Quad City Bank & Trust, Genesis Psychology Associates, Genesis Heart Institute, and the Genesis Foundation will formally announce the new mental health program for cardiac patients at 9 a.m., Wednesday, in the Genesis Heart Institute Lobby at 1236 Rusholme St., Davenport, Iowa.

“Now, mental health resources are just a few steps away from where patients receive world-class healthcare services from Genesis’ top-notch physicians, nurses, and staff as they recover both physically and emotionally,” said Anderson. “It’s unique when you serve as a conduit to fill community needs. It has been an emotional and humbling journey that brings me great joy.”

Heart disease and mental health are closely linked., according to Genesis.
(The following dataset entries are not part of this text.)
Lemma free_page_ok st fl i e :
  wf st fl -> aget (phy_usable_map st) i = Ok e -> 0 < count e ->
  page_addr st i < HIGH_MEM st ->
  exists st', free_page st (page_addr st i) = Ok (0, st') /\
    wf st' (if count e =? 1 then fl ++ [i] else fl) /\
    (exists e', aget (phy_usable_map st') i = Ok e' /\ count e' = count e - 1) /\
    (forall j e, j <> i -> aget (phy_usable_map st) j = Ok e ->
       exists e', aget (phy_usable_map st') j = Ok e' /\ count e' = count e).
Proof.
  intros W He Hc Hhi. pose proof (aget_bound _ _ _ He) as Hi.
  pose proof (wf_blocks _ _ W). pose proof (wf_high _ _ W). pose proof (wf_low _ _ W).
  pose proof (wf_not_free _ _ _ _ W He Hc) as Hni.
  unfold free_page, CHECK_PHY_PAGE.
  destruct (Z.ltb_spec (page_addr st i) (LOW_MEM st)),
    (Z.leb_spec (HIGH_MEM st) (page_addr st i)); cbn; try (unfold page_addr, PAGE_SIZE in *; lia).
  replace (page_addr st i) with (page_addr st i + 0) by lia.
  rewrite MAP_NR_page by (unfold PAGE_SIZE in *; lia). rewrite (wf_max _ _ W).
  destruct (Z.ltb_spec (PHI_BLOCKS st - 1) i); [lia|].
  rewrite He. cbn. destruct (Z.eqb_spec (count e) 0); [lia|].
  destruct (put_count_ok _ _ _ (count e - 1) He) as (m & Hm & Hlen & Heq & Hne).
  rewrite Hm. cbn. destruct (Z.eqb_spec (count e) 1) as [E1|E1]; cbn.
  - rewrite E1 in Hm. change (1 - 1) with 0 in Hm.
    destruct (link_free_ok st fl i e m W He E1 Hm) as (st' & -> & W' & Hoth).
    cbn. exists st'. split_and!; [done..| |done].
    destruct (chain_elem _ _ _ i (wf_chain _ _ W')) as (e' & ? & ?); [set_solver|].
    exists e'. split; [done|lia].
  - eexists. split; [done|]. cbn. split_and!.
    + destruct W as [Hnd Hh Ht Hch Hu Hb Hmx Hl Hg]. constructor; cbn; try done.
      * eapply chain_frame; [|exact Hch]. intros x Hx. apply Hne. by intros <-.
      * intros j ej Hj Hjf. destruct (decide (i = j)) as [<-|].
        -- rewrite Heq in Hj. simplify_eq. cbn. lia.
        -- rewrite Hne in Hj by done. by apply (Hu j).
      * lia.
    + eauto.
    + intros j ej Hj Hej. rewrite Hne by congruence. eauto.
Qed.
More than 40% of cardiac patients experience behavioral health problems, such as depression, anxiety, or Post Traumatic Stress Disorder.
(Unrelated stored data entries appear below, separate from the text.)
(* ===== verification/Timer.v ===== *)
(** * Kernel timers (core/driver/char/timer.c, sys/jicama/timer.h)

    Timers hang on a hierarchical wheel of five vectors: [tv1] has 256 slots of
    one tick, [tv2] .. [tv5] have 64 slots of 2^8, 2^14, 2^20 and 2^26 ticks.
    run_timer_list fires the current slot of [tv1] on every tick and, when
    [tv1] wraps, cascades the current slots of the higher vectors down.  A slot
    (a circular list with a sentinel) is the list of its timers.  All tick
    arithmetic is modulo 2^32. *)

From S2P Require Import Prelude.

Definition HZ : Z := 1000.

(** msec2ticks and ticks2msec on a 32-bit time_t. *)
Definition msec2ticks (msec : Z) : Z := u32 (msec * HZ) / 1000.
Definition ticks2msec (t : Z) : Z := u32 (t * 1000) / HZ.

Definition TVN_BITS : Z := 6.
Definition TVR_BITS : Z := 8.
Definition TVN_MASK : Z := 63.
Definition TVR_MASK : Z := 255.

(** A timer without its link, which the slots hold; 0 is a NULL handler. *)
Record timer := MkTimer { active : bool; expires : Z; handler : Z; arg : Z }.

(** The file's static data: [ticks], [timer_ticks], the [index] of each of the
    five vectors, the slots [(vector, index)], the timers; and, for the
    theorems, the log of handler calls [(timer_ticks, timer)]. *)
Record wheel := MkWheel {
  ticks : Z;
  timer_ticks : Z;
  tvindex : gmap Z Z;
  vec : gmap (Z * Z) (list Z);
  timers : gmap Z timer;
  fired : list (Z * Z) }.

Definition slot (w : wheel) (s : Z * Z) : list Z := default [] (vec w !! s).
Definition index (w : wheel) (n : Z) : Z := default 0 (tvindex w !! n).

Definition set_vec (w : wheel) (v : gmap (Z * Z) (list Z)) : wheel :=
  MkWheel (ticks w) (timer_ticks w) (tvindex w) v (timers w) (fired w).
Definition set_index (w : wheel) (n i : Z) : wheel :=
  MkWheel (ticks w) (timer_ticks w) (<[n := i]> (tvindex w)) (vec w) (timers w) (fired w).
Definition set_timer (w : wheel) (t : Z) (x : timer) : wheel :=
  MkWheel (ticks w) (timer_ticks w) (tvindex w) (vec w) (<[t := x]> (timers w)) (fired w).
Definition set_timer_ticks (w : wheel) (n : Z) : wheel :=
  MkWheel (ticks w) n (tvindex w) (vec w) (timers w) (fired w).
Definition log_fired (w : wheel) (t : Z) : wheel :=
  MkWheel (ticks w) (timer_ticks w) (tvindex w) (vec w) (timers w)
    (fired w ++ [(timer_ticks w, t)]).

(** The slot attach_timer chooses at [now] for expiry [e]; [cur] is tv1.index. *)
Definition choose_slot (now cur e : Z) : Z * Z :=
  let idx := u32 (e - now) in
  if idx <? 2 ^ TVR_BITS then (1, Z.land e TVR_MASK)
  else if idx <? Z.shiftl 1 (TVR_BITS + TVN_BITS)
       then (2, Z.land (Z.shiftr e TVR_BITS) TVN_MASK)
  else if idx <? Z.shiftl 1 (TVR_BITS + 2 * TVN_BITS)
       then (3, Z.land (Z.shiftr e (TVR_BITS + TVN_BITS)) TVN_MASK)
  else if idx <? Z.shiftl 1 (TVR_BITS + 3 * TVN_BITS)
       then (4, Z.land (Z.shiftr e (TVR_BITS + 2 * TVN_BITS)) TVN_MASK)
  else if s32 idx <? 0 then (1, cur)
  else (5, Z.land (Z.shiftr e (TVR_BITS + 3 * TVN_BITS)) TVN_MASK).

Definition timer_slot (w : wheel) (x : timer) : Z * Z :=
  choose_slot (timer_ticks w) (index w 1) (expires x).

(** Link the timer at the tail of its slot. *)
Definition attach_timer (w : wheel) (t : Z) : outcome wheel :=
  x ← from_opt (timers w !! t);
  let s := timer_slot w x in
  let w := set_vec w (<[s := slot w s ++ [t]]> (vec w)) in
  Ok (set_timer w t (MkTimer true (expires x) (handler x) (arg x))).

(** The timer's link is taken out of whichever slot holds it. *)
Definition detach_timer (w : wheel) (t : Z) : outcome (Z * wheel) :=
  x ← from_opt (timers w !! t);
  if negb (active x) then Ok (0, w)
  else
    let w := set_vec w (list_del t <$> vec w) in
    Ok (1, set_timer w t (MkTimer false (expires x) (handler x) (arg x))).

Definition init_timers (w : wheel) : wheel :=
  set_vec w (list_to_map
    (((fun i => ((1, i), [])) <$> seqZ 0 256) ++
     ((fun i => ((2, i), [])) <$> seqZ 0 64) ++ ((fun i => ((3, i), [])) <$> seqZ 0 64) ++
     ((fun i => ((4, i), [])) <$> seqZ 0 64) ++ ((fun i => ((5, i), [])) <$> seqZ 0 64))).

(** The timer part of clock_init. *)
Definition clock_init (w : wheel) : wheel :=
  init_timers (MkWheel 0 (timer_ticks w) (tvindex w) (vec w) (timers w) (fired w)).

Definition get_unix_sec (upsince : Z) (w : wheel) : Z := u32 (upsince + ticks w / HZ).
Definition startup_ticks (w : wheel) : Z := ticks w.

Definition init_timer (w : wheel) (t h a : Z) : wheel :=
  set_timer w t (MkTimer false 0 h a).

Definition set_expires (w : wheel) (t e : Z) : outcome wheel :=
  x ← from_opt (timers w !! t);
  Ok (set_timer w t (MkTimer (active x) e (handler x) (arg x))).

Definition install_timer (w : wheel) (t msec : Z) : outcome wheel :=
  w ← set_expires w t (u32 (ticks w + msec2ticks msec));
  x ← from_opt (timers w !! t);
  if active x then Ok w else attach_timer w t.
“Those with heart disease or certain risk factors for developing it, such as high cholesterol, high blood pressure, family history, or diabetes, may be advised by their doctor to make lifestyle modifications,” said Jacqueline Madunic, LISW, Psychology Associates, Genesis Health Group. “At Genesis, a collaborative care team works with heart patients to develop a tailored plan to help prevent heart disease or slow its progression.”

Within the first couple weeks following a cardiac event, 15% of patients experience significant clinical depression, and another 25% experience milder symptoms of depression and anxiety, Genesis said. In a landmark study, the continued presence of depression after recovery increased mortality risk to 17% within six months after the heart attack, vs. 3% without depression.

In the case of PTSD, there is a 55% increase in the risk of cardiac-related mortality, according to Genesis. However, when treated for their PTSD, patients live approximately 3.5 times longer than those not treated. Furthermore, literature goes beyond linking behavioral health with increased survival and is associated with decreased medical costs longitudinally.